**Description of the task:**
Beginning with the opening line, set down each line of the material below exactly, stopping once the line with "destruct (Nat.leb_spec 2 (length reports)); [|lia]." is done.

**Source information:**
(** C3: on a series of length 0 the computation fails; the failure is the
    [IndexError] of [reports[0]], and no statistics object is returned. *)
Theorem analyze_report_list_empty (g : globals) :
  analyze_report_list g [] = Raise IndexError
  /\ forall bs, analyze_report_list g [] <> Ok bs.
Proof.
  split; [reflexivity|]. intros bs H. discriminate H.
Qed.

(** C4: with two measurements or more, the standard deviation step returns
    the sample standard deviation of all measurements, and this is the
    [std_dev] of the result; with one measurement or none the step yields
    [0.0] and raises nothing, [statistics.stdev] is not called; with one
    measurement this [0.0] is the [std_dev] of the result. *)
Theorem analyze_report_list_std_dev (g : globals)
    (reports : list JUnitCommitReport.t) :
  ((2 <= length reports)%nat ->
   series_std_dev reports = Ok (sample_std_dev (map measurement reports))
   /\ exists bs, analyze_report_list g reports = Ok bs
        /\ BenchmarkStatistics.std_dev bs = sample_std_dev (map measurement reports))
  /\ ((length reports <= 1)%nat -> series_std_dev reports = Ok 0%R)
  /\ (length reports = 1%nat ->
      exists bs, analyze_report_list g reports = Ok bs
        /\ BenchmarkStatistics.std_dev bs = 0%R).
Proof.
  split; [|split].
  - intros Hlen. split.
    + unfold series_std_dev.
      destruct (Nat.leb_spec 2 (length reports)); [|lia].
      apply compute_std_deviation_ok, Hlen.
    + destruct reports as [|r rest]; [cbn in Hlen; lia|].
      rewrite analyze_report_list_cons. eexists. split; [reflexivity|].
      cbn [BenchmarkStatistics.std_dev].
      destruct (Nat.leb_spec 2 (length (r :: rest))); [reflexivity | lia].
  - intros Hlen. unfold series_std_dev.
    destruct (Nat.leb_spec 2 (length reports)); [lia | reflexivity].
  - intros Hlen. destruct reports as [|r rest]; [discriminate|].
    rewrite analyze_report_list_cons. eexists. split; [reflexivity|].
    cbn [BenchmarkStatistics.std_dev].
    destruct (Nat.leb_spec 2 (length (r :: rest))); [lia | reflexivity].
Qed.

Lemma analyze_report_list_std_dev_witness :
  (series_std_dev example_reports
   = Ok (sample_std_dev (map measurement example_reports))
   /\ exists bs, analyze_report_list default_globals example_reports = Ok bs
        /\ BenchmarkStatistics.std_dev bs
           = sample_std_dev (map measurement example_reports))
  /\ series_std_dev [] = Ok 0%R
  /\ series_std_dev [JUnitCommitReport.mk "c1" (JUnitReport.mk "T" 10)] = Ok 0%R
  /\ (exists bs,
        analyze_report_list default_globals
          [JUnitCommitReport.mk "c1" (JUnitReport.mk "T" 10)] = Ok bs
        /\ BenchmarkStatistics.std_dev bs = 0%R).
Proof.
  split; [|split; [|split]].
  - apply (analyze_report_list_std_dev default_globals example_reports). cbn. lia.
  - apply (analyze_report_list_std_dev default_globals []). cbn. lia.
  - apply (analyze_report_list_std_dev default_globals
             [JUnitCommitReport.mk "c1" (JUnitReport.mk "T" 10)]). cbn. lia.
  - apply (analyze_report_list_std_dev default_globals
             [JUnitCommitReport.mk "c1" (JUnitReport.mk "T" 10)]). reflexivity.
Defined.

(** C9: the guard of the speedup is [int(next_runtime) is not 0].  A baseline
    [r] with [0 <= r < 1] truncates to [0], so the speedup of its pair is [0],
    also when [r] is not [0]; a series of identical measurements [m] with
    [0 < m < 1] has speedup [0] in every pair, where [m / m] would be [1]. *)
Theorem speedup_zero_below_one (g : globals) (reports : list JUnitCommitReport.t) :
  (forall i a b,
     reports !! i = Some a -> reports !! S i = Some b ->
     0 <= measurement b -> measurement b < 1 ->
     exists bs s,
       analyze_report_list g reports = Ok bs
       /\ BenchmarkStatistics.junit_statistics bs !! i = Some s
       /\ JUnitStatistics.speedup s = 0)
  /\ (forall m,
        reports <> [] -> 0 < m -> m < 1 ->
        Forall (fun r => measurement r == m) reports ->
        exists bs,
          analyze_report_list g reports = Ok bs
          /\ Forall (fun s => JUnitStatistics.speedup s = 0
                              /\ ~ JUnitStatistics.speedup s == m / m)
               (BenchmarkStatistics.junit_statistics bs)).
Proof.
  split.
  - intros i a b Ha Hb H0 H1.
    destruct reports as [|r rest]; [discriminate|].
    eexists. exists (statistic_of a b).
    split; [apply analyze_report_list_cons|]. cbn [BenchmarkStatistics.junit_statistics].
    split; [apply lookup_adjacent_statistics; assumption|].
    unfold statistic_of; cbn.
    rewrite (int_zero_of_unit_interval _ H0 H1). reflexivity.
  - intros m Hne Hm0 Hm1 Hall.
    destruct reports as [|r rest]; [congruence|].
    eexists. split; [apply analyze_report_list_cons|]. cbn [BenchmarkStatistics.junit_statistics].
    clear Hne. revert Hall. generalize (r :: rest) as l. clear r rest.
    induction l as [|a [|b l] IH]; intros Hall; try constructor.
    + inversion Hall as [|? ? _ Hrest]; subst. inversion Hrest as [|? ? Hb _]; subst.
      unfold statistic_of; cbn.
      rewrite (int_zero_of_unit_interval (measurement b)).
      * split; [reflexivity|]. intros H. symmetry in H. revert H.
        assert (E : m / m == 1) by (field; intros Hz; rewrite Hz in Hm0;
                                    exact (Qlt_irrefl _ Hm0)).
        rewrite E. discriminate.
      * rewrite Hb. apply Qlt_le_weak, Hm0.
      * rewrite Hb. exact Hm1.
    + apply IH. inversion Hall; assumption.
Qed.

Lemma speedup_zero_below_one_witness :
  (exists bs s,
     analyze_report_list default_globals sub_second_reports = Ok bs
     /\ BenchmarkStatistics.junit_statistics bs !! 0%nat = Some s
     /\ JUnitStatistics.speedup s = 0)
  /\ (exists bs,
        analyze_report_list default_globals sub_second_reports = Ok bs
        /\ Forall (fun s => JUnitStatistics.speedup s = 0
                            /\ ~ JUnitStatistics.speedup s == (1 # 2) / (1 # 2))
             (BenchmarkStatistics.junit_statistics bs)).
Proof.
  split.
  - apply (proj1 (speedup_zero_below_one default_globals sub_second_reports)) with
      (a := JUnitCommitReport.mk "c1" (JUnitReport.mk "T" (1 # 2)))
      (b := JUnitCommitReport.mk "c2" (JUnitReport.mk "T" (1 # 2))).
    + reflexivity.
    + reflexivity.
    + discriminate.
    + reflexivity.
  - apply (proj2 (speedup_zero_below_one default_globals sub_second_reports)).
    + discriminate.
    + reflexivity.
    + reflexivity.
    + repeat constructor.
Defined.

(** ** Salience *)

(** C2: [is_salient] answers true exactly when the delta is strictly above
    the delta threshold or the speedup is strictly above the speedup
    threshold, and false exactly otherwise; it has an answer for every
    statistic, those with delta [0] or speedup [0] included. *)
Theorem is_salient_iff (g : globals) (cs : JUnitStatistics.t) :
  (is_salient g cs = true <->
   DELTA_THRESHOLD g < JUnitStatistics.runtime_delta cs
   \/ SPEEDUP_THRESHOLD g < JUnitStatistics.speedup cs)
  /\ (is_salient g cs = false <->
      JUnitStatistics.runtime_delta cs <= DELTA_THRESHOLD g
      /\ JUnitStatistics.speedup cs <= SPEEDUP_THRESHOLD g).
Proof.
  split; [apply is_salient_spec|].
  unfold is_salient. rewrite orb_false_iff, !gt_false. reflexivity.
Qed.

(** C8: with the speedup at most its threshold, salience is monotone in the
    delta: once salient at [d], salient at every [d' >= d]; and moving the
    delta from at most the threshold to above it turns the answer from false
    to true. *)
Theorem is_salient_monotone_in_delta (g : globals) (c : string) (r sp d d' : Q) :
  sp <= SPEEDUP_THRESHOLD g ->
  d <= d' ->
  (is_salient g (JUnitStatistics.mk c r sp d) = true ->
   is_salient g (JUnitStatistics.mk c r sp d') = true)
  /\ (d <= DELTA_THRESHOLD g -> DELTA_THRESHOLD g < d' ->
      is_salient g (JUnitStatistics.mk c r sp d) = false
      /\ is_salient g (JUnitStatistics.mk c r sp d') = true).
Proof.
  intros Hsp Hd. split.
  - rewrite !is_salient_spec. cbn. intros [H | H].
    + left. eapply Qlt_le_trans; eassumption.
    + right. exact H.
  - intros Hlow Hhigh. split.
    + apply not_true_iff_false. rewrite is_salient_spec. cbn. intros [H | H].
      * exact (Qlt_not_le _ _ H Hlow).
      * exact (Qlt_not_le _ _ H Hsp).
    + apply is_salient_spec. left. exact Hhigh.
Qed.

Lemma is_salient_monotone_in_delta_witness :
  is_salient default_globals (JUnitStatistics.mk "c1" 10 (19 # 10) 1) = false
  /\ is_salient default_globals (JUnitStatistics.mk "c1" 10 (19 # 10) 3) = true.
Proof.
  apply (is_salient_monotone_in_delta default_globals "c1" 10 (19 # 10) 1 3).
  - discriminate.
  - discriminate.
  - discriminate.
  - reflexivity.
Defined.

(** ** Aggregation *)

Lemma is_Some_lookup_entries {A : Type} (m : gmap string (list A)) (k : string) :
  nonempty_values m -> (is_Some (m !! k) <-> entries m k <> []).
Proof.
  intros Hm. unfold entries. split.
  - intros [recs Hk]. rewrite Hk. cbn. exact (Hm k recs Hk).
  - destruct (m !! k) as [recs|]; [eauto | cbn; congruence].
Qed.

Section AggregatorClaims.

Variable unpack : JUnitStatistics.t -> gmap string pyval.
Variables TEST_NAME HEXSHA : string.

#[local] Abbreviation find := (find_salient_commits unpack TEST_NAME HEXSHA).
#[local] Abbreviation record := (salience_record unpack TEST_NAME HEXSHA).
#[local] Abbreviation records := (records_of unpack TEST_NAME HEXSHA).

**Solution for this exercise:**
(** C3: on a series of length 0 the computation fails; the failure is the
    [IndexError] of [reports[0]], and no statistics object is returned. *)
Theorem analyze_report_list_empty (g : globals) :
  analyze_report_list g [] = Raise IndexError
  /\ forall bs, analyze_report_list g [] <> Ok bs.
Proof.
  split; [reflexivity|]. intros bs H. discriminate H.
Qed.

(** C4: with two measurements or more, the standard deviation step returns
    the sample standard deviation of all measurements, and this is the
    [std_dev] of the result; with one measurement or none the step yields
    [0.0] and raises nothing, [statistics.stdev] is not called; with one
    measurement this [0.0] is the [std_dev] of the result. *)
Theorem analyze_report_list_std_dev (g : globals)
    (reports : list JUnitCommitReport.t) :
  ((2 <= length reports)%nat ->
   series_std_dev reports = Ok (sample_std_dev (map measurement reports))
   /\ exists bs, analyze_report_list g reports = Ok bs
        /\ BenchmarkStatistics.std_dev bs = sample_std_dev (map measurement reports))
  /\ ((length reports <= 1)%nat -> series_std_dev reports = Ok 0%R)
  /\ (length reports = 1%nat ->
      exists bs, analyze_report_list g reports = Ok bs
        /\ BenchmarkStatistics.std_dev bs = 0%R).
Proof.
  split; [|split].
  - intros Hlen. split.
    + unfold series_std_dev.
      destruct (Nat.leb_spec 2 (length reports)); [|lia].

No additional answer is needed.